2019年6月23日(日)

▼質問「外部からの連絡をきっかけに発覚した。職員が自ら報告しにくい状況があるのでは」。答弁「職員が業務を一人で抱え込んでいた」―質疑応答がかみ合っているのかどうか

▼生活保護受給者が医療機関に通院したタクシー代を請求したが、北勢福祉事務所課長補佐級が未処理にしていた問題の県議会総務地域連携常任委員会の審議である。別の受給者の入院中のおむつ代15万円余は私費で医療機関に振り込んでいたというから、事務処理ミスというより職務怠慢だが、当人はひた隠しにしようと懸命になっていたことはよく分かる

▼「報告しにくい状況」かどうかは知らぬが「おくびにも出したくない心境」だったに違いない。そうなったのは「業務を一人で抱え込んでいた」からという。「業務を一人で抱え込まずに課や係で共有するように」という指示が出たのは四半世紀前になる

▼そのころ有能な職員の大半は、自身のノウハウを抱え込んでいた。
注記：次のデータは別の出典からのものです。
Lemma sig_reach_inv s : sig_reach s -> sig_inv s.
Proof.
  induction 1 as [s H|s s' _ IH Hstep].
  - intros t k _. destruct (H t) as [-> Hk]. split; [apply Z.bits_0|apply Hk].
  - destruct Hstep; eauto using sig_inv_procmask, sig_inv_sigaction, sig_inv_set_ignore,
      sig_inv_reset, sig_inv_kill, sig_inv_check, sig_inv_deliver, sig_inv_sigreturn.
    eapply sig_inv_frame; [|done]. intros t f Hf. eapply schedule_kept; [done|]. by destruct f.
Qed.

(** ** SIGKILL *)

Lemma accept_get cur sig s u f : f <> F_sig_pending -> get (accept cur sig s) u f = get s u f.
Proof. apply get_put_field. Qed.

Lemma take_terminate_bound n cur d sig s :
  0 <= sig <= SIGKILL -> SIGKILL < sig + Z.of_nat n ->
  Z.testbit d SIGKILL = true -> get s cur (F_sig_handler SIGKILL) = 0 ->
  sig <= (take_terminate_from n cur d sig s).1 <= SIGKILL
  /\ is_terminate (take_terminate_from n cur d sig s).1 = true.
Proof.
  revert sig s. induction n as [|n IH]; intros sig s Hs Hn Hd Hh; [lia|]. cbn [take_terminate_from].
  rewrite land_sigmask by lia. destruct (Z.eqb_spec sig SIGKILL) as [->|Hne].
  - rewrite Hd, Hh. done.
  - assert (Hrec : forall s1, get s1 cur (F_sig_handler SIGKILL) = 0 ->
      sig <= (take_terminate_from n cur d (sig + 1) s1).1 <= SIGKILL
      /\ is_terminate (take_terminate_from n cur d (sig + 1) s1).1 = true).
    { intros s1 H1. destruct (IH (sig + 1) s1); [lia..|done|done|]. split; [lia|done]. }
    destruct (Z.testbit d sig); cbn [negb]; [|by apply Hrec].
    destruct (truth _); [by apply Hrec|].
    destruct (is_terminate sig) eqn:Et; [split; [cbn; lia|done]|].
    apply Hrec. by rewrite accept_get.
Qed.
独自に情報収集し、勉強・研さんし、ここぞという時に小出しにする。手の内は見せない。個人の存在価値、依存度が高まり、「業務を一人で抱え込むな」のたびたびの指令は、机の引き出しの奥に秘蔵された個人用ファイルをはき出させるためだった

▼「電子県庁」が提唱された時は情報の共有化が徹底され「これで個人用ファイルはほぼ一掃」というのが幹部で「どっこい、これだけは」というのが一部職員だった。いまは定型の作業が満足にできない職員のために「一人で抱え込まないよう呼び掛けるメッセージを職員らに送った」という。県庁も変わった。